Gupta Saurav, Yamada Akihiro, Ling Jennifer, Gu Jianguo G
Department of Anesthesiology and Perioperative Medicine, School of Medicine, University of Alabama at Birmingham, Birmingham, AL 35294, United States.
Neurobiol Pain. 2024 Sep 2;16:100164. doi: 10.1016/j.ynpai.2024.100164. eCollection 2024 Jul-Dec.
Pain assessment in animal models is essential for understanding mechanisms underlying pathological pain and developing effective pain medicine. The grimace scale (GS), facial expression features in pain such as orbital tightening (OT), is a valuable measure for assessing pain in animal models. However, the classical grimace scale for pain assessment is labor-intensive, subject to subjectivity and inconsistency, and is not a quantitative measure. In the present study, we utilized machine learning with DeepLabCut to annotate the superior and inferior eyelid margins and the medial and lateral canthus of the eyes in animals' video images. Based on the annotation, we quantified the eyelid distance and palpebral fissure width of the animals' eyes so that the degree of OT in animals with pain could be measured and described quantitatively. We established criteria for the inclusion and exclusion of the annotated images for quantifying OT, and validated our quantitative grimace scale (qGS) in the mice with pain caused by capsaicin injections in the orofacial or hindpaw regions, the Nav1.8-ChR2 mice following orofacial noxious stimulation with laser light, and the oxaliplatin-treated mice following tactile stimulation with a von Frey filament. We showed that both the eyelid distance and the palpebral fissure width were shortened significantly in the animals in pain compared to the control animals without nociceptive stimulation. Collectively, the present study has established a quantitative orbital tightening for pain assessment in mice using DeepLabCut, providing a new tool for pain assessment in preclinical studies with mice.

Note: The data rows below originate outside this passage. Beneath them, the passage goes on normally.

Lemma process_inv ml :
  events_inv ml → same_table ml (ops_fpa_mac_learning_process_mlearn ml) ∧
  events_inv (ops_fpa_mac_learning_process_mlearn ml).
Proof.
  intros [Hev Hroom]. destruct (plugin_interface ml) eqn:Hpl.
  - destruct (decide (actual_size (curr_events ml) = 0)) as [H0|Hne].
    + unfold ops_fpa_mac_learning_process_mlearn. rewrite Hpl, ev_count, H0 by apply Hev.
      split; [by split_and!|]. split; auto.
    + pose proof (process_swap ml Hev Hpl Hne) as (? & ? & _). done.
  - unfold ops_fpa_mac_learning_process_mlearn. rewrite Hpl. split; [by split_and!|].
    split; [done|by rewrite Hpl].
Qed.

(** Recording an event for a known port never fails, keeps the buffers well
    formed, and with a plugin the event is never dropped. *)
Lemma action_add_ok ports ml e index rehash ev name :
  events_inv ml → ports (portNum e) = Some name →
  ∃ ml', ops_fpa_mac_learning_mlearn_action_add ports ml e index rehash ev = Done ml' ∧
    same_table ml ml' ∧ events_inv ml' ∧
    (plugin_interface ml = true → recorded ml' index (event_node (ml_switchId ml) name e ev)).
Proof.
  intros [Hev Hroom] Hport. unfold ops_fpa_mac_learning_mlearn_action_add.
  destruct (mlearn_record_ok ports (ml_switchId ml) e index ev (curr_events ml) name
    (Hev _) Hport) as (m' & -> & Hm' & Hle & Hat). simpl.
  set (ml1 := set_events (curr_mlearn_table_in_use ml) m' ml).
  assert (curr_events ml1 = m') as Hcur.
  { unfold curr_events; simpl. by rewrite bool_decide_eq_true_2. }
  assert (∀ i, ev_inv (mlearn_event_tables ml1 i)) as Hev1.
  { intros i. simpl. case_bool_decide; [done|apply Hev]. }
  assert (plugin_interface ml = true →
    event_at m' index = Some (event_node (ml_switchId ml) name e ev)) as Hrec.
  { intros Hpl. rewrite Hat, bool_decide_eq_true_2 by done. unfold ev_accepts.
    rewrite (ev_inv_size (curr_events ml) (Hev _)), (proj2 (Z.ltb_lt _ _)) by auto.
    by rewrite orb_true_r. }
  pose proof (ev_inv_size m' Hm') as Hsz. pose proof (ev_inv_range m' Hm') as Hrg.
  unfold ops_fpa_mac_learning_mlearn_table_is_full. rewrite Hsz.
  destruct (Z.eqb_spec (actual_size m') BUFFER_SIZE) as [Hfull|Hnf]; eexists; (split; [done|]).
  - destruct (plugin_interface ml) eqn:Hpl.
    + pose proof (process_swap ml1 Hev1 Hpl) as (Hs & Hi & _ & Hg & _); [rewrite Hcur; lia|].
      rewrite Hcur in Hg. split_and!; [done|done|]. intros _. right. exists m'. auto.
    + destruct (process_inv ml1) as [? ?]; [split; [done|intros Hf; exfalso; simpl in Hf; congruence]|]. by split_and!.
  - split_and!; [by split_and!| |].
    + split; [done|]. intros _. rewrite Hcur. lia.
    + intros Hpl. left. rewrite Hcur. auto.
Qed.

(** For an unknown port the assertion of [..._entry_fill_data] fails. *)
Lemma action_add_unknown_port ports ml e index rehash ev :
  events_inv ml → plugin_interface ml = true → ports (portNum e) = None →
  ops_fpa_mac_learning_mlearn_action_add ports ml e index rehash ev = Crash AssertFailed.
Proof.
  intros [Hev Hroom] Hpl Hport. unfold ops_fpa_mac_learning_mlearn_action_add, mlearn_record,
    ops_fpa_mac_learning_mlearn_entry_fill_data. rewrite Hport.
  destruct (hmap_first_with_hash _ _); simpl; [done|].
  by rewrite (ev_inv_size (curr_events ml) (Hev _)), (proj2 (Z.ltb_lt _ _)) by auto.
Qed.

(** *** Lookup *)

(** The entry [e] is for the VLAN and address of [k]. *)
Definition same_key (k e : FPA_EVENT_ADDRESS_MSG_STC) : Prop :=
  address e = address k ∧ vid e = vid k.

#[local] Instance same_key_dec k e : Decision (same_key k e).
Proof. unfold same_key. apply _. Defined.

Lemma same_key_bool k e :
  bool_decide (address e = address k) && bool_decide (vid e = vid k) = true ↔ same_key k e.
Proof. by rewrite andb_true_iff, !bool_decide_eq_true. Qed.

Lemma same_key_hash k e : same_key k e → fpa_hash_fdb_entry e = fpa_hash_fdb_entry k.
Proof. intros [Ha Hv]. unfold fpa_hash_fdb_entry. by rewrite Ha, Hv. Qed.

Lemma find_entry_some ml P ps p :
  find_entry ml P ps = Some p → p ∈ ps ∧ ∃ e, entries ml !! p = Some e ∧ P e = true.
Proof.
  intros [Hin Hp]%find_some. split; [by apply list_elem_of_In|].
  destruct (entries ml !! p); [eauto|done].
Qed.

Lemma find_entry_none ml P ps p e :
  find_entry ml P ps = None → p ∈ ps → entries ml !! p = Some e → P e = false.
Proof.
  intros Hn Hin He. apply list_elem_of_In in Hin.
  pose proof (find_none _ _ Hn p Hin) as Hf. simpl in Hf. by rewrite He in Hf.
Qed.

Lemma elem_of_fdb ml e :
  e ∈ fdb ml ↔ ∃ p h, (p, h) ∈ hmap_nodes (table ml) ∧ entries ml !! p = Some e.
Proof.
  unfold fdb. rewrite list_elem_of_omap. split; [intros ([p h] & ? & ?)|intros (p & h & ? & ?)];
    [|exists (p, h)]; eauto.
Qed.

Lemma node_in_ptrs (t : hmap) p h : (p, h) ∈ hmap_nodes t → p ∈ (hmap_nodes t).*1.
Proof. intros Hin. by apply (list_elem_of_fmap_2 fst _ (p, h)). Qed.

Lemma lookup_some ml k p :
  table_inv ml → ops_fpa_mac_learning_lookup ml k = Some p →
  ∃ e, entries ml !! p = Some e ∧ same_key k e ∧
    (p, fpa_hash_fdb_entry e) ∈ hmap_nodes (table ml).
Proof.
  intros [_ Hn] (Hin & e & He & Hk)%find_entry_some. apply same_key_bool in Hk.
  exists e. split_and!; [done|done|]. rewrite (same_key_hash _ _ Hk).
  by apply elem_of_hmap_with_hash.
Qed.

Lemma lookup_none ml k :
  table_inv ml → ops_fpa_mac_learning_lookup ml k = None ↔ ∀ e, e ∈ fdb ml → ¬ same_key k e.
Proof.
  intros Hinv. pose proof Hinv as [_ Hn]. split.
  - intros Hno e (p & h & Hin & He)%elem_of_fdb Hk.
    destruct (Hn _ _ Hin) as (e' & He' & ->). simplify_eq.
    rewrite (same_key_hash _ _ Hk) in Hin. apply elem_of_hmap_with_hash in Hin.
    pose proof (find_entry_none _ _ _ _ _ Hno Hin He) as Hf. apply same_key_bool in Hk. congruence.
  - intros Hno. destruct (ops_fpa_mac_learning_lookup ml k) as [p|] eqn:Hp; [|done].
    apply lookup_some in Hp as (e & He & Hk & Hin); [|done].
    destruct (Hno e); [|done]. apply elem_of_fdb. eauto.
Qed.

Lemma lookup_linear_some ml v m p :
  table_inv ml → ops_fpa_mac_learning_lookup_by_vlan_and_mac ml v m = Some p →
  ∃ e, entries ml !! p = Some e ∧ address e = m ∧ vid e = v ∧
    (p, fpa_hash_fdb_entry e) ∈ hmap_nodes (table ml).
Proof.
  intros [_ Hn] (Hin & e & He & Hk)%find_entry_some.
  apply andb_true_iff in Hk as [Ha%bool_decide_eq_true Hv%bool_decide_eq_true].
  exists e. split_and!; [done..|]. apply list_elem_of_fmap in Hin as ([q h] & -> & Hin). simpl in *.
  destruct (Hn _ _ Hin) as (e' & He' & ->). by simplify_eq.
Qed.

Lemma lookup_linear_none ml v m :
  table_inv ml → ops_fpa_mac_learning_lookup_by_vlan_and_mac ml v m = None ↔
  ∀ e, e ∈ fdb ml → ¬ (address e = m ∧ vid e = v).
Proof.
  intros Hinv. split.
  - intros Hno e (p & h & Hin & He)%elem_of_fdb [Ha Hv].
    pose proof (find_entry_none _ _ _ _ _ Hno (node_in_ptrs _ _ _ Hin) He) as Hf.
    simpl in Hf. by rewrite !bool_decide_eq_true_2 in Hf.
  - intros Hno. destruct (ops_fpa_mac_learning_lookup_by_vlan_and_mac ml v m) as [p|] eqn:Hp; [|done].
    apply lookup_linear_some in Hp as (e & He & Ha & Hv & Hin); [|done].
    destruct (Hno e); [|done]. apply elem_of_fdb. eauto.
Qed.

Lemma node_hash_in ml p h :
  NoDup (hmap_nodes (table ml)).*1 → (p, h) ∈ hmap_nodes (table ml) → node_hash ml p = h.
Proof.
  intros Hnd Hin. unfold node_hash. destruct (find _ _) as [[q h']|] eqn:Hf.
  - apply find_some in Hf as [Hin' Hq]. apply list_elem_of_In in Hin'. apply Z.eqb_eq in Hq.
    simpl in *. subst q. apply elem_of_Permutation in Hin as [l Hl]. rewrite Hl in Hnd, Hin'.
    apply elem_of_cons in Hin' as [[= ->]|Hin']; [done|].
    apply NoDup_cons in Hnd as [Hn _]. destruct Hn. by apply (list_elem_of_fmap_2 fst _ (p, h')).
  - apply list_elem_of_In in Hin. pose proof (find_none _ _ Hf _ Hin) as Hq. simpl in Hq.
    by rewrite Z.eqb_refl in Hq.
Qed.

(** *** Insertion and removal *)

(** The store matters only at the nodes of the table. *)
Lemma omap_entries_ext (es es' : gmap Z FPA_EVENT_ADDRESS_MSG_STC) (ns : list (Z * Z)) :
  (∀ p h, (p, h) ∈ ns → es !! p = es' !! p) →
  omap (λ n, es !! n.1) ns = omap (λ n, es' !! n.1) ns.
Proof.
  intros Heq. apply list_omap_ext, Forall_Forall2_diag, Forall_forall.
  intros [p h] Hin. by eapply Heq.
Qed.

Lemma table_inv_fresh ml p : table_inv ml → entries ml !! p = None → p ∉ (hmap_nodes (table ml)).*1.
Proof.
  intros [_ Hn] Hp ([q h] & -> & Hin)%list_elem_of_fmap. simpl in Hp.
  destruct (Hn _ _ Hin) as (e & He & _). congruence.
Qed.

Lemma same_table_fdb ml ml' : same_table ml ml' → fdb ml' = fdb ml.
Proof. intros (Ht & He & _). unfold fdb. by rewrite Ht, He. Qed.

Lemma same_table_inv ml ml' : same_table ml ml' → table_inv ml → table_inv ml'.
Proof. intros (Ht & He & _) Hinv. unfold table_inv. by rewrite Ht, He. Qed.

(** Removing a node and freeing its entry. *)
Lemma table_remove ml p h e t es :
  table_inv ml → (p, h) ∈ hmap_nodes (table ml) → entries ml !! p = Some e →
  t = hmap_remove (table ml) p → es = delete p (entries ml) →
  table_inv (set_table t es ml) ∧ fdb ml ≡ₚ e :: fdb (set_table t es ml).
Proof.
  intros [Hnd Hn] Hin He -> ->. split; [split|]; simpl.
  - by eapply hmap_remove_nodup.
  - intros q h' Hq. apply (elem_of_hmap_remove _ p h) in Hq as [Hq Hne]; [|done..]. simpl in Hne.
    rewrite lookup_delete_ne by done. by apply Hn.
  - unfold fdb; simpl. rewrite (hmap_remove_spec (table ml) p h) at 1 by done.
    cbn. rewrite He. constructor. erewrite omap_entries_ext; [done|].
    intros q h' Hq. apply (elem_of_hmap_remove _ p h) in Hq as [_ Hne]; [|done..]. simpl in Hne.
    by rewrite lookup_delete_ne.
Qed.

动物模型中的疼痛评估对于理解病理性疼痛的潜在机制和开发有效的疼痛药物至关重要。 grimace量表(GS),即疼痛时的面部表情特征,如眼眶收紧(OT),是评估动物模型疼痛的一种有价值的方法。然而,用于疼痛评估的经典 grimace量表需要大量人力,存在主观性和不一致性,且不是一种定量测量方法。在本研究中,我们利用带有DeepLabCut的机器学习对动物视频图像中的上、下眼睑边缘以及眼睛的内、外眦进行注释。基于这些注释,我们量化了动物眼睛的眼睑距离和睑裂宽度,以便能够定量测量和描述疼痛动物的OT程度。我们建立了用于量化OT的注释图像的纳入和排除标准,并在经口面部或后爪区域注射辣椒素引起疼痛的小鼠、经口面部激光有害刺激后的Nav1.8-ChR2小鼠以及用von Frey细丝进行触觉刺激后的奥沙利铂处理的小鼠中验证了我们的定量 grimace量表(qGS)。我们发现,与没有伤害性刺激的对照动物相比,疼痛动物的眼睑距离和睑裂宽度均显著缩短。总体而言,本研究利用DeepLabCut建立了一种用于小鼠疼痛评估的定量眼眶收紧方法,为小鼠临床前研究中的疼痛评估提供了一种新工具。